RogerDearnaley comments on Can we efficiently distinguish different mechanisms?

RogerDearnaley 29 May 2023 5:18 UTC
1 point
0
I’d really like to have a better solution to alignment than one that relied entirely on something comparable to sensor hardening.
What are your thoughts on how value learning interacts with E.L.K.? Obviously the issue with value learning this that it only helps with outer alignment, not inner alignment: you’re transforming the problem from “How do we know the machine isn’t lying to us?” to “How do we know that the machine is actually trying to learn what we want (which includes not being lied to)?” It also explicitly requires the machine to build a model of “what humans want”, and then the complexity level and latent knowledge content required is fairly similar between “figure out what the humans want and then do that” and “figure out what the humans want and then show them a video of what doing that would look like”.

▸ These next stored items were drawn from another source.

Lemma appendsOnly_call (P : Event -> Prop) {A} (op : W -> A * W) (ev : A -> Event) :
  (forall a, P (ev a)) -> appendsOnly (W := W) P (call op ev).
Proof.
  intros HP w. unfold call. destruct (op (ext w)) as [a x]; simpl.
  exists [ev a]. split; [reflexivity|]. constructor; [apply HP | constructor].
Qed.

Lemma appendsOnly_query (P : Event -> Prop) {A} (op : W -> A) (ev : A -> Event) :
  (forall a, P (ev a)) -> appendsOnly (W := W) P (query op ev).
Proof.
  intros HP w. unfold query; simpl.
  exists [ev (op (ext w))]. split; [reflexivity|].
  constructor; [apply HP | constructor].
Qed.

Lemma appendsOnly_logLine (P : Event -> Prop) (line : string) :
  P (EvLog line) -> appendsOnly (W := W) P (logLine line).
Proof.
  intros HP w. unfold logLine, emit; simpl.
  exists [EvLog line]. split; [reflexivity|]. constructor; [exact HP | constructor].
Qed.

End AppendsOnly.

Lemma metaEvents_quiet (T : list Event) :
  Forall metaEvent T -> recyclesOf T = [] /\ commitsOf T = 0.
Proof.
  induction 1 as [|ev T Hev _ [IHr IHc]]; [split; reflexivity|].
  destruct ev; simpl in Hev; try contradiction; split; assumption.
Qed.

Ltac meta_step :=
  first
    [ apply appendsOnly_ret
    | apply appendsOnly_logLine; exact I
    | apply appendsOnly_call; intros; exact I
    | apply appendsOnly_query; intros; exact I
    | apply appendsOnly_bind; [|intros] ].

Ltac meta_auto :=
  repeat first
    [ meta_step
    | match goal with
      | |- appendsOnly _ (match ?x with _ => _ end) => destruct x
      | |- appendsOnly _ (let '(_, _) := ?x in _) => destruct x
      | |- appendsOnly _ (if ?b then _ else _) => destruct b
      end ].

Section MetaFacts.

Context {W Reader : Type} `{!Storage W Reader} `{!Transport W Reader}.

Lemma downloadStore_meta (r : Syncer) (path : string) :
  appendsOnly metaEvent (downloadStore r path).
Proof.
  unfold downloadStore, downloadStoreApply, DownloadApply, Compose,
    storingMapper, Nop.
  meta_auto.
Qed.

Lemma classifyPackages_meta (r : Syncer) (allArchs : bool)
    (packs : list XMLPackage) :
  forall acc, appendsOnly metaEvent (classifyPackages r allArchs packs acc).
Proof.
  induction packs as [|pack rest IH]; intros acc; cbn [classifyPackages].
  - apply appendsOnly_ret.
  - apply appendsOnly_bind; [|intros; apply IH].
    unfold classifyPackage. meta_auto.
Qed.

Lemma processPrimary_meta (r : Syncer) (path : string) :
  appendsOnly metaEvent (processPrimary r path).
Proof.
  unfold processPrimary, downloadStoreApply, DownloadApply, Compose,
    storingMapper, primaryConsumer.
  repeat first [ apply classifyPackages_meta | meta_step
               | match goal with
                 | |- appendsOnly _ (match ?x with _ => _ end) => destruct x
                 end ].
Qed.

Lemma processData_meta (r : Syncer) (data : list XMLData) :
  forall acc, appendsOnly metaEvent (processData r data acc).
Proof.
  induction data as [|d rest IH]; intros acc; cbn [processData].
  - apply appendsOnly_ret.
  - apply appendsOnly_bind.
    + destruct (String.eqb (DataType d) "primary").
      * apply processPrimary_meta.
      * apply appendsOnly_bind; [apply downloadStore_meta|].
        intros; apply appendsOnly_ret.
    + intros [acc' [e|]]; [apply appendsOnly_ret | apply IH].
Qed.

Lemma ignore404_meta (err : option error) :
  appendsOnly (W := W) metaEvent (ignore404 err).
Proof. unfold ignore404. meta_auto. Qed.

(** [processMetadata] recycles nothing and commits nothing. *)
Lemma processMetadata_meta (r : Syncer) :
  appendsOnly metaEvent (processMetadata r).
Proof.
  unfold processMetadata, downloadStoreApply, DownloadApply, Compose,
    storingMapper, repomdConsumer.
  repeat first [ apply processData_meta | apply downloadStore_meta
               | apply ignore404_meta | meta_step
               | match goal with
                 | |- appendsOnly _ (match ?x with _ => _ end) => destruct x
                 | |- appendsOnly _ (let '(_, _) := ?x in _) => destruct x
                 end ].
Qed.

(** [StoreRepo], step by step. *)
Lemma StoreRepo_run (r : Syncer) (w : World W) :
  StoreRepo r w =
  let '((toDownload, toRecycle), err0, w1) := processMetadata r w in
  match err0 with
  | Some e => (Some e, w1)
  | None =>
      let w2 := mkWorld (ext w1)
                  (trace w1 ++ [EvLog ("Downloading " +:+ fmt_int (length toDownload)
                                       +:+ " packages..." +:+ nl)]) in
      let '(errD, w3) := downloadPackages r toDownload w2 in
      match errD with
      | Some e => (Some e, w3)
      | None =>
          let w4 := mkWorld (ext w3)
                      (trace w3 ++ [EvLog ("Recycling " +:+ fmt_int (length toRecycle)
                                           +:+ " packages..." +:+ nl)]) in
          let '(errR, w5) := recyclePackages toRecycle w4 in
          match errR with
          | Some e => (Some e, w5)
          | None =>
              let '(errC, x) := Commit (ext w5) in
              (errC, mkWorld x (trace w5 ++ [EvLog ("Committing changes..." +:+ nl);
                                             EvCommit errC]))
          end
      end
  end.
Proof.
  unfold StoreRepo, bind.
  destruct (processMetadata r w) as [[[dl rc] [e|]] w1]; [reflexivity|].
  unfold logLine, emit, call, ret; simpl.
  destruct (downloadPackages r dl _) as [[e|] w3]; [reflexivity|].
  destruct (recyclePackages rc _) as [[e|] w5]; [reflexivity|]. simpl.
  destruct (Commit (ext w5)) as [errC x]. rewrite <- app_assoc. reflexivity.
Qed.

End MetaFacts.

Section StagesTheorem.

Context {W Reader : Type} `{!Storage W Reader} `{!Transport W Reader}.

(** C6.  [StoreRepo] runs its stages strictly in order and stops at the
    first failure.  The trace of a run is the trace of the classification
    ([processMetadata], which recycles and commits nothing) followed by
    the download stage [Td], the recycle stage [Tr] and the commit stage
    [Tc].  [Td] fetches an initial segment of [packagesToDownload] in list
    order, [Tr] recycles an initial segment of [packagesToRecycle] in list
    order.  When classification fails nothing follows.  A failed call is
    the last thing the run does and its error is the result: after a
    failed download there is no recycle stage and no commit stage, after
    a failed recycle no commit stage.  [Commit] is called at most once,
    and it is called exactly when classification and every download and
    every recycle succeeded; then every package to download has been
    fetched and every package to recycle has been recycled. *)
Theorem C6_StoreRepo_stages (r : Syncer) (w : World W) :
  let '((toDownload, toRecycle), err0, w1) := processMetadata r w in
  let '(res, w') := StoreRepo r w in
  exists T0 Td Tr Tc,
    trace w1 = trace w ++ T0 /\
    trace w' = trace w ++ T0 ++ Td ++ Tr ++ Tc /\
    (recyclesOf T0 = [] /\ commitsOf T0 = 0) /\
    ((exists n, getsOf Td = map (packageURL r) (firstn n toDownload)) /\
     recyclesOf Td = [] /\ commitsOf Td = 0) /\
    (getsOf Tr = [] /\
     (exists m, recyclesOf Tr
                = map (fun p => Href (Location p)) (firstn m toRecycle)) /\
     commitsOf Tr = 0) /\
    (getsOf Tc = [] /\ recyclesOf Tc = [] /\ commitsOf Tc <= 1) /\
    (err0 <> None -> res = err0 /\ Td ++ Tr ++ Tc = []) /\
    (err0 = None -> stopsAtFailure res (Td ++ Tr ++ Tc)) /\
    (noFail Td = false -> Tr = [] /\ Tc = []) /\
    (noFail Tr = false -> Tc = []) /\
    (Tr <> [] ->
     noFail Td = true /\ getsOf Td = map (packageURL r) toDownload) /\
    (commitsOf Tc = 1 <-> err0 = None /\ noFail (Td ++ Tr) = true) /\
    (commitsOf Tc = 1 ->
     getsOf Td = map (packageURL r) toDownload /\
     recyclesOf Tr = map (fun p => Href (Location p)) toRecycle).
Proof.
  rewrite StoreRepo_run. cbv zeta.
  destruct (processMetadata_meta r w) as (T0 & Ht0 & HP0).
  destruct (metaEvents_quiet _ HP0) as [Hr0 Hc0].
  destruct (processMetadata r w) as [[[dl rc] err0] w1]; simpl in Ht0.
  destruct err0 as [e0|].
  { exists T0, [], [], []. simpl. rewrite app_nil_r.
    repeat split; try assumption; try reflexivity; try discriminate;
      try (exists 0; reflexivity); try lia.
    all: try (intros [Hf _]; discriminate).
    all: try (intros Hf; exfalso; apply Hf; reflexivity).
    all: try (unfold commitsOf; simpl; lia).
    all: congruence. }
  set (lineD := EvLog ("Downloading " +:+ fmt_int (length dl) +:+ " packages..." +:+ nl)).
  set (w2 := mkWorld (ext w1) (trace w1 ++ [lineD])).
  destruct (downloadPackages_trace r dl w2)
    as (Td & n & Htd & Hgd & Hrd & Hcd & Hsd & Halld).
  destruct (downloadPackages r dl w2) as [errD w3]; simpl in Htd, Hsd, Halld.
  assert (stopsAtFailure errD (lineD :: Td)) as HsD.
  { apply (stopsAtFailure_app errD [lineD] Td); [reflexivity | exact Hsd]. }
  destruct errD as [eD|].
  { exists T0, (lineD :: Td), [], []. simpl. rewrite app_nil_r.
    pose proof (endsInFailure_noFail _ HsD) as HnfD.
    split; [exact Ht0|].
    split; [rewrite Htd; unfold w2; simpl; rewrite Ht0, <- !app_assoc; reflexivity|].
    split; [split; assumption|].
    split; [split; [exists n; exact Hgd | split; assumption]|].
    split; [repeat split; exists 0; reflexivity|].
    split; [repeat split; unfold commitsOf; simpl; lia|].
    split; [intros Hf; congruence|].
    split; [intros _; exact HsD|].
    split; [intros _; split; reflexivity|].
    split; [discriminate|].
    split; [intros Hf; exfalso; apply Hf; reflexivity|].
    split; [|discriminate].
    split; [discriminate|]. intros [_ Hf]. simpl in HnfD. congruence. }
  set (lineR := EvLog ("Recycling " +:+ fmt_int (length rc) +:+ " packages..." +:+ nl)).
  set (w4 := mkWorld (ext w3) (trace w3 ++ [lineR])).
  destruct (recyclePackages_trace rc w4)
    as (Tr & m & Htr & Hgr & Hrr & Hcr & Hsr & Hallr).
  destruct (recyclePackages rc w4) as [errR w5]; simpl in Htr, Hsr, Hallr.
  assert (stopsAtFailure errR (lineR :: Tr)) as HsR.
  { apply (stopsAtFailure_app errR [lineR] Tr); [reflexivity | exact Hsr]. }
  assert (noFail (lineD :: Td) = true) as HokD by exact HsD.
  specialize (Halld eq_refl).
  destruct errR as [eR|].
  { exists T0, (lineD :: Td), (lineR :: Tr), []. rewrite app_nil_r.
    pose proof (endsInFailure_noFail _ HsR) as HnfR.
    split; [exact Ht0|].
    split; [rewrite Htr; unfold w4; simpl; rewrite Htd; unfold w2; simpl;
            rewrite Ht0, <- !app_assoc; reflexivity|].
    split; [split; assumption|].
    split; [split; [exists n; exact Hgd | split; assumption]|].
    split; [split; [exact Hgr | split; [exists m; exact Hrr | exact Hcr]]|].
    split; [repeat split; unfold commitsOf; simpl; lia|].
    split; [intros Hf; congruence|].
    split; [intros _; apply stopsAtFailure_app; assumption|].
    split; [intros Hf; congruence|].
    split; [intros _; reflexivity|].
    split; [intros _; split; [exact HokD | exact Halld]|].
    split; [|discriminate].
    split; [discriminate|]. intros [_ Hf].
    rewrite noFail_app, HokD, HnfR in Hf. discriminate. }
  assert (noFail (lineR :: Tr) = true) as HokR by exact HsR.
  specialize (Hallr eq_refl).
  destruct (Commit (ext w5)) as [errC x].
  set (lineC := EvLog ("Committing changes..." +:+ nl)).
  exists T0, (lineD :: Td), (lineR :: Tr), [lineC; EvCommit errC].
  split; [exact Ht0|].
  split; [simpl; rewrite Htr; unfold w4; simpl; rewrite Htd; unfold w2; simpl;
          rewrite Ht0, <- !app_assoc; reflexivity|].
  split; [split; assumption|].
  split; [split; [exists n; exact Hgd | split; assumption]|].
  split; [split; [exact Hgr | split; [exists m; exact Hrr | exact Hcr]]|].
  split; [repeat split; unfold commitsOf; simpl; lia|].
  split; [intros Hf; congruence|].
  split.
  { intros _. apply stopsAtFailure_app; [exact HokD|].
    apply stopsAtFailure_app; [exact HokR|].
    destruct errC as [eC|]; simpl; [|reflexivity].
    exists [lineC], (EvCommit (Some eC)). repeat split. }
  split; [intros Hf; congruence|].
  split; [intros Hf; congruence|].
  split; [intros _; split; [exact HokD | exact Halld]|].
  split.
  { split; [intros _|reflexivity]. split; [reflexivity|].
    rewrite noFail_app, HokD, HokR. reflexivity. }
  intros _. split; [exact Halld | exact Hallr].
Qed.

Maybe we should just figure out some way to do surprise inspections on the vault? :-)
- paulfchristiano 29 May 2023 16:28 UTC
  2 points
  0
  Parent
  I agree that it seems very bad if we build AI systems that would “prefer” to tamper with sensors (including killing humans if necessary) but are prevented from doing so by physical constraints.

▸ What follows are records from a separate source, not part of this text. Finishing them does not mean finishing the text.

Definition delete_expense_category (d : db) (cat_in : option Z)
  : Ledger.delete_outcome * db :=
  let r := Ledger.delete_category (expense_categories d) (expenses d) cat_in in
  (fst r, with_expense_categories d (snd r)).

Definition add_expense (strptime_ok : string -> bool) (d : db) (amt : Q)
           (dates : list string) (rowid : Z) (name : string)
           (choice_in : option Z) : Ledger.add_outcome * db :=
  let r := Ledger.add_entry strptime_ok (expense_categories d) (expenses d)
                            amt dates rowid name choice_in in
  (fst r,
   with_expenses (with_expense_categories d (fst (snd r))) (snd (snd r))).



Definition view_expenses_by_category (d : db) (mo yr : Z) (cat_in : option Z)
  : Ledger.view_outcome :=
  Ledger.view_by_category (expense_categories d) (expenses d) mo yr cat_in.

Definition update_expense_amount (d : db) (month_in year_in id_in : option Z)
           (amount_in : option Q) : Ledger.update_outcome * db :=
  let r := Ledger.update_amount (expenses d) month_in year_in id_in amount_in in
  (fst r, with_expenses d (snd r)).

End ExpenseManager.

Module IncomeManager.

Definition add_income_category (d : db) (rowid : Z) (name : string)
  : Ledger.category_outcome * db :=
  let r := Ledger.add_category (income_categories d) rowid name in
  (fst r, with_income_categories d (snd r)).

Definition delete_income_category (d : db) (cat_in : option Z)
  : Ledger.delete_outcome * db :=
  let r := Ledger.delete_category (income_categories d) (income d) cat_in in
  (fst r, with_income_categories d (snd r)).

Definition add_income (strptime_ok : string -> bool) (d : db) (amt : Q)
           (dates : list string) (rowid : Z) (name : string)
           (choice_in : option Z) : Ledger.add_outcome * db :=
  let r := Ledger.add_entry strptime_ok (income_categories d) (income d)
                            amt dates rowid name choice_in in
  (fst r,
   with_income (with_income_categories d (fst (snd r))) (snd (snd r))).

Definition add_income_typed (strptime_ok : string -> bool) (d : db)
           (amt : typed_float) (dates : list string) (rowid : Z)
           (name : string) (choice_in : option Z) : Ledger.add_outcome * db :=
  let r := Ledger.add_entry_typed strptime_ok (income_categories d)
                                  (income d) amt dates rowid name choice_in in
  (fst r,
   with_income (with_income_categories d (fst (snd r))) (snd (snd r))).

Definition view_income (d : db) (mo yr : Z) (cat : option string)
  : bool * list entry :=
  Ledger.view (income d) mo yr cat.

Definition view_income_by_category (d : db) (mo yr : Z) (cat_in : option Z)
  : Ledger.view_outcome :=
  Ledger.view_by_category (income_categories d) (income d) mo yr cat_in.

Definition update_income_record (d : db) (month_in year_in id_in : option Z)
           (amount_in : option Q) : Ledger.update_outcome * db :=
  let r := Ledger.update_amount (income d) month_in year_in id_in amount_in in
  (fst r, with_income d (snd r)).

End IncomeManager.

(** ** MainMenu: the Manage Budgets submenu *)

Module MainMenu.

(** What is typed during one pass of the [while True] loop of
    [manage_budgets_menu]: the option, then, as far as the pass asks,
    the category id, the amount, the month and the year ([None] where
    [int] or [float] raises [ValueError]). *)
Record budget_pass := mk_budget_pass {
  pass_choice : string;
  pass_category : option Z;
  pass_amount : option Q;
  pass_month : option Z;
  pass_year : option Z
}.

(** One pass: [None] is [break], [Some] the store the next pass starts
    from (every other exit of the pass is a [continue]). *)
Definition manage_budgets_pass (d : db) (p : budget_pass) : option db :=
  if String.eqb (pass_choice p) "1" then
    match expense_categories d with
    | [] => Some d
    | categories =>
        match pass_category p with
        | None => Some d
        | Some cat_id =>
            match Ledger.pick_category categories cat_id with
            | None => Some d
            | Some selected_category =>
                match pass_amount p, pass_month p with
                | Some budget_amt, Some mo =>
                    if negb ((1 <=? mo) && (mo <=? 12))%Z then Some d
                    else
                      match pass_year p with
                      | None => Some d
                      | Some yr =>
                          if (yr <=? 0)%Z then Some d
                          else Some (BudgetManager.set_budget
                                       d selected_category budget_amt mo yr)
                      end
                | _, _ => Some d
                end
            end
        end
    end
  else if String.eqb (pass_choice p) "2" then None
  else Some d.

(** The loop over what is typed; when the console closes ([EOFError])
    the store is what the passes before left. *)
Fixpoint manage_budgets_menu (d : db) (script : list budget_pass) : db :=
  match script with
  | [] => d
  | p :: rest =>
      match manage_budgets_pass d p with
      | None => d
      | Some d' => manage_budgets_menu d' rest
      end
  end.

End MainMenu.

(** ** REAL arithmetic: [remove_or_move_savings] over binary64

    [current_saved REAL DEFAULT 0] holds NULL or a binary64 double, the
    two UPDATE statements compute in binary64, and SQLite has no nan: a
    nan that is bound or computed is NULL.  This module reads
    [remove_or_move_savings] over the two columns it reads and writes,
    [id] and [current_saved], with those values. *)

Module Binary64.

Definition real := option float.

(** A Python float as a statement parameter, and a double as the value
    of an SQL expression. *)
Definition of_float (x : float) : real :=
  if PrimFloat.is_nan x then None else Some x.

(** SQL [a + b] and [a - b] on REAL: NULL when either side is NULL. *)
Definition sql_add (a b : real) : real :=
  match a, b with
  | Some x, Some y => of_float (x + y)%float
  | _, _ => None
  end.

Definition sql_sub (a b : real) : real :=
  match a, b with
  | Some x, Some y => of_float (x - y)%float
  | _, _ => None
  end.

Record saved_row := mk_saved {
  row_id : Z;
  row_saved : real
}.

(** [UPDATE savings_goals SET current_saved = current_saved + ? WHERE id = ?] *)
Definition update_add (rows : list saved_row) (id : Z) (amt : real)
  : list saved_row :=
  map (fun r => if (row_id r =? id)%Z
                then mk_saved (row_id r) (sql_add (row_saved r) amt) else r)
      rows.

(** [UPDATE savings_goals SET current_saved = current_saved - ? WHERE id = ?] *)
Definition update_sub (rows : list saved_row) (id : Z) (amt : real)
  : list saved_row :=
  map (fun r => if (row_id r =? id)%Z
                then mk_saved (row_id r) (sql_sub (row_saved r) amt) else r)
      rows.

(** [SELECT current_saved FROM savings_goals WHERE id = ?] *)
Definition select_current_saved (rows : list saved_row) (id : Z) : list real :=
  map row_saved (filter (fun r => (row_id r =? id)%Z) rows).

Definition is_null (v : real) : bool :=
  match v with
  | None => true
  | Some _ => false
  end.

(** The listing formats every [current_saved] with [:.2f], which raises
    [TypeError] on [None]; the SELECT binds [goal_id], the credit of a
    transfer binds [new_goal_id] before the debit runs; [amt >
    current_saved] is the comparison of doubles, false on nan. *)
Definition remove_or_move_savings (rows : list saved_row)
           (goal_in : option Z) (amt_in : option float) (action : string)
           (new_goal_in : option Z)
  : call (GoalManager.move_outcome * list saved_row) :=
  match rows with
  | [] => Returned (GoalManager.NoGoalsFound, rows)
  | _ =>
      if existsb (fun r => is_null (row_saved r)) rows then Raised TypeError
      else
        match goal_in, amt_in with
        | Some id, Some amt =>
            if fits_int64 id then
              match select_current_saved rows id with
              | [] => Returned (GoalManager.GoalNotFound, rows)
              | None :: _ => Raised TypeError
              | Some current_saved :: _ =>
                  if (current_saved <? amt)%float
                  then Returned (GoalManager.CannotRemoveMore, rows)
                  else if String.eqb action "1" then
                    Returned (GoalManager.AmountRemoved,
                              update_sub rows id (of_float amt))
                  else if String.eqb action "2" then
                    match new_goal_in with
                    | None => Returned (GoalManager.InvalidGoalId, rows)
                    | Some new_id =>
                        if fits_int64 new_id then
                          Returned
                            (GoalManager.AmountTransferred,
                             update_sub
                               (update_add rows new_id (of_float amt))
                               id (of_float amt))
                        else Raised OverflowError
                    end
                  else Returned (GoalManager.InvalidOption, rows)
              end
            else Raised OverflowError
        | _, _ => Returned (GoalManager.InvalidNumbers, rows)
        end
  end.

End Binary64.

(** ** Schema constraints and readings of the store *)

(** [id INTEGER PRIMARY KEY] on [savings_goals]. *)
Definition unique_ids (gs : list goal) : Prop := NoDup (map goal_id gs).

(** The row of a goal id. *)
Definition lookup_goal (id : Z) (gs : list goal) : option goal :=
  find (fun g => (goal_id g =? id)%Z) gs.

Definition total_saved (gs : list goal) : Q := Qsum (map current_saved gs).

Definition saved_nonneg (gs : list goal) : Prop :=
  Forall (fun g => 0 <= current_saved g) gs.

(** [UNIQUE(category, month, year)] on [budget]. *)
Definition budget_triple (b : budget_row) : string * Z * Z :=
  (budget_category b, budget_month b, budget_year b).

Definition budget_unique (bs : list budget_row) : Prop :=
  NoDup (map budget_triple bs).

(** A calendar date with a four-digit year that does not start with 0. *)
Definition calendar_date (d : date) : Prop :=
  (1000 <= year d <= 9999 /\ 1 <= month d <= 12 /\
   1 <= day d <= days_in_month (year d) (month d))%Z.

(** A ledger row whose [timestamp] is the zero-padded [YYYY-MM-DD] text
    of a calendar date. *)
Definition dated (e : entry) : Prop :=
  exists d, parse_iso (timestamp e) = Some d /\ calendar_date d.

Definition ledger_dated (rows : list entry) : Prop := Forall dated rows.

(** The row is dated in month [mo] of year [yr]. *)
Definition in_period (mo yr : Z) (e : entry) : bool :=
  match parse_iso (timestamp e) with
  | Some d => ((month d =? mo) && (year d =? yr))%Z
  | None => false
  end.

Definition in_category (c : string) (e : entry) : bool :=
  String.eqb (category e) c.

(** The signed difference the verdict line of the budget view stands for:
    "Over budget by x" is [x], "Under budget by x" is [- x]. *)
Definition delta_of (v : BudgetManager.verdict) : Q :=
  match v with
  | BudgetManager.OverBudgetBy q => q
  | BudgetManager.UnderBudgetBy q => - q
  end.

(** A goal row after an accepted amount: amount 0 is a skip and leaves the
    row alone. *)
Definition credit (g : goal) (a : Q) : goal :=
  if Qlt_le_dec 0 a then set_current_saved g (current_saved g + a) else g.

(** Every amount of the sequence is within what the amounts before it
    left of the pool [e]. *)
Fixpoint pool_respected (e : Q) (amounts : list Q) : Prop :=
  match amounts with
  | [] => True
  | a :: rest => 0 <= a /\ a <= e /\ pool_respected (e - a) rest
  end.

(** The rule of the allocation batch: a counter starts at the excess;
    for each goal in turn an answer that is not a number, is negative or
    is above the counter is asked again, and the first other answer is
    the amount of that goal and comes off the counter.
    [accepted_run e n answers amounts]: [n] goals asked with [e] on the
    counter take [amounts], in the order of the goals. *)
Inductive accepted_run : Q -> nat -> list (option Q) -> list Q -> Prop :=
| run_done (e : Q) (answers : list (option Q)) :
    accepted_run e 0 answers []
| run_not_a_number (e : Q) (n : nat) (rest : list (option Q))
                   (amounts : list Q) :
    accepted_run e (S n) rest amounts ->
    accepted_run e (S n) (None :: rest) amounts
| run_negative (e : Q) (n : nat) (a : Q) (rest : list (option Q))
               (amounts : list Q) :
    a < 0 ->
    accepted_run e (S n) rest amounts ->
    accepted_run e (S n) (Some a :: rest) amounts
| run_above_counter (e : Q) (n : nat) (a : Q) (rest : list (option Q))
                    (amounts : list Q) :
    e < a ->
    accepted_run e (S n) rest amounts ->
    accepted_run e (S n) (Some a :: rest) amounts
| run_accepted (e e' : Q) (n : nat) (a : Q) (rest : list (option Q))
               (amounts : list Q) :
    0 <= a -> a <= e -> e' == e - a ->
    accepted_run e' n rest amounts ->
    accepted_run e (S n) (Some a :: rest) (a :: amounts).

  I currently don’t see how to approach value learning (in the worst case) without solving something like ELK. If you want to take a value learning perspective, you could view ELK as a subproblem of the easy goal inference problem. If there’s some value learning approach that routes around this problem I’m interested in it, but I haven’t seen any candidates and have spent a long time talking with people about it.